17th Aug, 2018
Leeds Comes Together to Celebrate The Piano
Words by Joe Boyd
Photographs by David Lindsay
The Leeds International Piano Competition is coming up and Leeds has some fantastic events to go along with it, including creating the world’s smallest concert hall!
Every three years, some of the world’s most talented young pianists come to Leeds to take part in the Leeds International Piano Competition. The next iteration of this event is in September, and the city has scheduled some fantastic activities for everyone in the city to take part in, whether you’re a budding Tchaikovsky or have never touched a keyboard in your life!
First of all, the Leeds Piano Trail. From August 17th until September 16th, 12 pianos are going to be placed around the city centre in a range of familiar and iconic locations. If you see one, feel free to hop on and have a play. However, you might find they’re already occupied.
As well as being free for the public to use, a variety of musicians – from celebrity guests to veterans of the Leeds International Piano Competition – will be stepping up to the ivories and hosting mini concerts at these instruments. If you hear someone playing beautiful music, stop to have a listen.
It’s well worth taking time out to inspect the pianos themselves as well. Supplied by Leeds’ own Besbrode Pianos, each one has been lovingly decorated by local artists, community groups and schools. Each instrument has been transformed into a unique work of art. If you want to see all of them, a map has been produced, as well as a special web app for the Piano Trail.
If that has whetted your interest for the piano, from Thursday September 6th there will be a range of talks and workshops under the banner of Piano+. This programme includes masterclasses from some of the UK’s top classical musicians, as well as talks from experienced pianists about their lives and the music they play.
Celebrity guests Ed Balls, Alistair McGowan, and Sophie Raworth will be taking part in “The Piano and Me”, a conversation about what their own experiences with playing the piano have taught them and what they think the instrument means.
From Wednesday, September 12th to Friday 14th, the Treasures of the Brotherton Gallery will be displaying some of the most extraordinary historical instruments, such as those played by the likes of Haydn and Chopin. There will be one-hour guided tours around the exhibition at several points during the day.
If you’d rather go to a concert, then you’re in luck; the World’s Smallest Concert Hall is coming to Leeds city centre from September 10th to 14th. Hosted in a modified shipping container, this unique venue will be hosting a range of free events, from recitals to taster piano lessons. This is also a great place to learn more about the competition and the piano trail, with maps and videos on offer.

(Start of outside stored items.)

(** * a2a-copilot: the session registry, the task bridge and the tool evidence
    recorder, embedded from the TypeScript sources

    - [src/copilot/mcp-hooks.ts]       : [sanitize], [truncate], the recorder's context,
                                         the two hooks of [getHooks]
    - [src/copilot/session-manager.ts] : [getOrCreate], [destroySession], task tracking
    - [src/copilot/event-publisher.ts] : the [publish*] constructors
    - [src/copilot/executor.ts]        : [execute], [cancelTask], [extractText]

    How the code is modelled:
    - JavaScript strings are [string], one character per UTF-16 code unit,
      restricted to the code units 0..255; numbers that the code computes
      with (times, sizes) are integers in [Z];
    - mutable state (the two maps of the session manager, the recorder's
      fields) is one record [World], threaded through a state monad [Js]
      whose computations may throw; the [World] also logs what is done to
      the outside (events published, sessions created and destroyed,
      prompts sent);
    - the clock, the identifier generator and the session runtime are
      oracles of a [Runtime]: what a session does while a prompt is pending
      is a list of the events it emits, of its calls of the tool hooks and
      of the points where its dispatching gives way; the events are
      handled one at a time, the prompt timer firing when the list ends
      with the completion signal pending; once the signal is settled the
      handlers stay subscribed up to the next such point;
    - the input of a hook is read as the three properties the hooks use,
      each a JSON payload or absent;
    - [execute] is modelled on an initialized executor; the tool hooks run
      on the recorder that [execute] binds to its bus, in streaming mode and
      in buffered mode alike. *)

From Stdlib Require Import ZArith List Ascii String Bool Lia.
From stdpp Require Import base option list strings pretty gmap.

Local Open Scope string_scope.
Local Open Scope Z_scope.
Local Open Scope list_scope.

(* ===================================================================== *)
(** ** JavaScript string primitives *)
(* ===================================================================== *)

Module JsString.

(** [s.length] *)
Definition length (s : string) : Z := Z.of_nat (String.length s).

(** [s.substring(0, n)] for [0 <= n] *)
Definition substring0 (n : Z) (s : string) : string :=
  String.substring 0 (Z.to_nat n) s.

(** [s.includes(needle)] *)
Fixpoint includes (needle s : string) : bool :=
  String.prefix needle s ||
  match s with
  | EmptyString => false
  | String _ s' => includes needle s'
  end.

(** One code unit of [s.toLowerCase()]: A-Z and the Latin-1 capitals
    U+00C0..U+00DE (without the multiplication sign U+00D7) move by 32. *)
Definition lowerChar (c : ascii) : ascii :=
  let n := N_of_ascii c in
  if ((65 <=? n) && (n <=? 90) ||
      (192 <=? n) && (n <=? 222) && negb (n =? 215))%N
  then ascii_of_N (n + 32) else c.

Fixpoint toLowerCase (s : string) : string :=
  match s with
  | EmptyString => EmptyString
  | String c s' => String (lowerChar c) (toLowerCase s')
  end.

(** [xs.join(sep)] *)
Fixpoint join (sep : string) (xs : list string) : string :=
  match xs with
  | [] => ""
  | [x] => x
  | x :: rest => x +:+ sep +:+ join sep rest
  end.

(** A JavaScript string is truthy when it is not empty. *)
Definition truthy (s : string) : bool :=
  match s with EmptyString => false | _ => true end.

(** [o ?? d] on a possibly absent string *)
Definition orElse (o : option string) (d : string) : string :=
  match o with Some s => s | None => d end.

(** Whitespace matched by the regular expression class [\s]. *)
Definition isSpace (c : ascii) : bool :=
  let n := N_of_ascii c in
  ((9 <=? n) && (n <=? 13) || (n =? 32) || (n =? 160))%N.

(** [s.replace(/\s+/g, "-")]: every maximal run of whitespace becomes one dash. *)
Fixpoint dashSpaces (inRun : bool) (s : string) : string :=
  match s with
  | EmptyString => EmptyString
  | String c s' =>
      if isSpace c
      then if inRun then dashSpaces true s' else String "-" (dashSpaces true s')
      else String c (dashSpaces false s')
  end.

End JsString.

(* ===================================================================== *)
(** ** JSON payloads and [JSON.stringify] *)
(* ===================================================================== *)

(** A tool payload as it arrives over the tool protocol: the values that
    [JSON.parse] produces.  An object is the list of its own properties in
    [Object.entries] order, with distinct names; [JSON.parse] defines a
    property named [__proto__] as an own property like any other, so it is
    an entry of the list.  Numbers are integers; the ones a JavaScript
    number holds exactly are the safe integers ([safeNumbers] below), and
    [JSON.stringify] prints those digit by digit. *)
#[local] Unset Elimination Schemes.
Inductive Value : Type :=
| VNull
| VBool (b : bool)
| VNum (n : Z)
| VStr (s : string)
| VArr (items : list Value)
| VObj (fields : list (string * Value)).
#[local] Set Elimination Schemes.

(** Induction over a payload, with the hypothesis for every array item and
    every property value. *)
Section ValueInduction.
Variable P : Value -> Prop.
Hypothesis Hnull : P VNull.
Hypothesis Hbool : forall b, P (VBool b).
Hypothesis Hnum : forall n, P (VNum n).
Hypothesis Hstr : forall s, P (VStr s).
Hypothesis Harr : forall items, Forall P items -> P (VArr items).
Hypothesis Hobj :
  forall fields, Forall (fun kv => P (snd kv)) fields -> P (VObj fields).

Fixpoint Value_nested_ind (v : Value) : P v :=
  match v with
  | VNull => Hnull
  | VBool b => Hbool b
  | VNum n => Hnum n
  | VStr s => Hstr s
  | VArr items =>
      Harr items
        ((fix go (l : list Value) : Forall P l :=
            match l with
            | [] => @List.Forall_nil _ P
            | x :: l' => @List.Forall_cons _ P x l' (Value_nested_ind x) (go l')
            end) items)
  | VObj fields =>
      Hobj fields
        ((fix go (l : list (string * Value)) : Forall (fun kv => P (snd kv)) l :=
            match l with
            | [] => @List.Forall_nil _ _
            | kv :: l' =>
                @List.Forall_cons _ (fun kv => P (snd kv)) kv l'
                                  (Value_nested_ind (snd kv)) (go l')
            end) fields)
  end.
End ValueInduction.

Module Json.

Definition hexDigit (n : N) : ascii :=
  ascii_of_N (if (n <? 10)%N then 48 + n else 87 + n).

Definition backslash : ascii := ascii_of_N 92.
Definition dquoteChar : ascii := ascii_of_N 34.

(** A two-character escape: a backslash and [c]. *)
Definition esc (c : ascii) : string := String backslash (String c "").

(** One code unit inside a JSON string literal (QuoteJSONString). *)
Definition escapeChar (c : ascii) : string :=
  let n := N_of_ascii c in
  if (n =? 8)%N then esc "b"
  else if (n =? 9)%N then esc "t"
  else if (n =? 10)%N then esc "n"
  else if (n =? 12)%N then esc "f"
  else if (n =? 13)%N then esc "r"
  else if (n =? 34)%N then esc dquoteChar
  else if (n =? 92)%N then esc backslash
  else if (n <? 32)%N
       then String backslash
              ("u00" +:+ String (hexDigit (n / 16)) (String (hexDigit (n mod 16)) ""))
       else String c "".

Fixpoint escape (s : string) : string :=
  match s with
  | EmptyString => EmptyString
  | String c s' => escapeChar c +:+ escape s'
  end.

Definition dquote : string := String dquoteChar "".

Definition quote (s : string) : string := dquote +:+ escape s +:+ dquote.

(** [JSON.stringify] on a payload.  A number is printed with all its
    digits, which is what JavaScript does for the safe integers. *)
Fixpoint stringify (v : Value) : string :=
  match v with
  | VNull => "null"
  | VBool true => "true"
  | VBool false => "false"
  | VNum n => pretty n
  | VStr s => quote s
  | VArr items => "[" +:+ JsString.join "," (map stringify items) +:+ "]"
  | VObj fields =>
      "{" +:+ JsString.join ","
               (map (fun kv => quote (fst kv) +:+ ":" +:+ stringify (snd kv)) fields)
          +:+ "}"
  end.

End Json.

(* ===================================================================== *)
(** ** Tool evidence recorder: payload helpers ([mcp-hooks.ts]) *)
(* ===================================================================== *)

Module McpHooks.

(** Maximum serialized size (chars) for args/results stored in artifacts. *)
Definition MAX_DATA_SIZE : Z := 100000.

Definition SENSITIVE_KEYS : gset string :=
  {[ "token"; "access_token"; "authorization"; "api_key"; "apikey";
     "password"; "secret"; "credential" ]}.

(** [SENSITIVE_KEYS.has(key.toLowerCase())] *)
Definition isSensitive (key : string) : bool :=
  bool_decide (JsString.toLowerCase key ∈ SENSITIVE_KEYS).

Definition REDACTED : Value := VStr "<redacted>".

(** On a fresh object literal [out[key] = v] defines the property [key],
    except for the key [__proto__]: that assignment reaches the accessor
    inherited from [Object.prototype], which sets the prototype of [out]
    when [v] is an object or [null], does nothing otherwise, and in no case
    defines a property. *)
Definition isProto (key : string) : bool := String.eqb key "__proto__".

(** Redact sensitive keys from an object (deep).  The result lists the own
    properties of [out]. *)
Fixpoint sanitize (data : Value) : Value :=
  match data with
  | VArr items => VArr (map sanitize items)
  | VObj fields =>
      VObj (flat_map (fun kv =>
                        if isProto (fst kv) then []
                        else if isSensitive (fst kv) then [(fst kv, REDACTED)]
                        else [(fst kv, sanitize (snd kv))]) fields)
  | _ => data
  end.

(** [JSON.stringify] does not throw on a JSON payload, so the placeholder
    of the [catch] branch is never produced here. *)
Definition safeJson (value : Value) : string := Json.stringify value.

Definition truncationNote (total : Z) : string :=
  "... [truncated, total " +:+ pretty total +:+ " chars]".

Definition marker (originalSize : Z) (preview : string) : Value :=
  VObj [("_truncated", VBool true);
        ("_original_size", VNum originalSize);
        ("preview", VStr preview)].

(** Truncate large data to prevent oversized messages. *)
Definition truncate (data : Value) : Value :=
  match data with
  | VStr s =>
      if MAX_DATA_SIZE <? JsString.length s
      then VStr (JsString.substring0 MAX_DATA_SIZE s
                   +:+ truncationNote (JsString.length s))
      else
        let json := safeJson data in
        if MAX_DATA_SIZE <? JsString.length json
        then marker (JsString.length json) (JsString.substring0 MAX_DATA_SIZE json)
        else data
  | _ =>
      let json := safeJson data in
      if MAX_DATA_SIZE <? JsString.length json
      then marker (JsString.length json) (JsString.substring0 MAX_DATA_SIZE json)
      else data
  end.

(** *** Reading a payload along a path of keys and indices *)

Inductive Step : Type :=
| Key (k : string)
| Idx (i : nat).

(** [obj[k]] on the property list *)
Fixpoint field (k : string) (fields : list (string * Value)) : option Value :=
  match fields with
  | [] => None
  | kv :: rest => if String.eqb k (fst kv) then Some (snd kv) else field k rest
  end.

Fixpoint get (path : list Step) (v : Value) : option Value :=
  match path with
  | [] => Some v
  | Key k :: path' =>
      match v with
      | VObj fields =>
          match field k fields with
          | Some x => get path' x
          | None => None
          end
      | _ => None
      end
  | Idx i :: path' =>
      match v with
      | VArr items =>
          match nth_error items i with
          | Some x => get path' x
          | None => None
          end
      | _ => None
      end
  end.

Definition stepClean (st : Step) : bool :=
  match st with
  | Key k => negb (isSensitive k)
  | Idx _ => true
  end.

(** No key on the path is a sensitive one. *)
Definition cleanPath (path : list Step) : bool := forallb stepClean path.

Definition isPrimitive (v : Value) : bool :=
  match v with
  | VArr _ | VObj _ => false
  | _ => true
  end.

(** The property names of an object, in order; the size of an array. *)
Definition keysOf (v : Value) : list string :=
  match v with VObj fields => map fst fields | _ => [] end.

Definition sizeOf (v : Value) : nat :=
  match v with VArr items => List.length items | _ => 0%nat end.

(** No key on the path is [__proto__]. *)
Definition stepOrdinary (st : Step) : bool :=
  match st with
  | Key k => negb (isProto k)
  | Idx _ => true
  end.

Definition ordinaryPath (path : list Step) : bool := forallb stepOrdinary path.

Meanwhile, radio fans will surely want to tune into Classic FM on Friday 14th, as the station’s More Music Breakfast Show – hosted by Tim Lihoreau – will be broadcasted from Leeds. Classic FM is a media partner for the Leeds Piano Trail, so will be sure to talk up the competition and play some gorgeous piano classics.
Finally, there’s the competition itself! Heats have already been held around the world, including in New York, Singapore and Berlin, and the number of competitors has been whittled down to 24. Each one will be performing a solo programme on either September 6th, 7th or 8th at the Great Hall in the University of Leeds.
Ten semi-finalists will be selected from this group, and they will be performing more solo programmes – as well as collaborating for some chamber music – across September 9th, 10th and 11th.
Only half of these will make it to the final, held on September 14th and 15th. The five finalists will perform and be judged, and prizes will be awarded from first to sixth place.
The Leeds International Piano Competition has been going on since 1963, and this year the roster of competitors is truly international. Performers will be coming from as far afield as China, Taiwan, the USA, Uzbekistan, Turkey and more, as well as some home-grown competitors for the UK.
Even if you’re not the world’s biggest fan of classical music, this event only comes round once every three years and is a chance to sample some of the very best the musical world has to offer. Why not take part and see how you find it; you might unlock a love for the classics you never knew you had!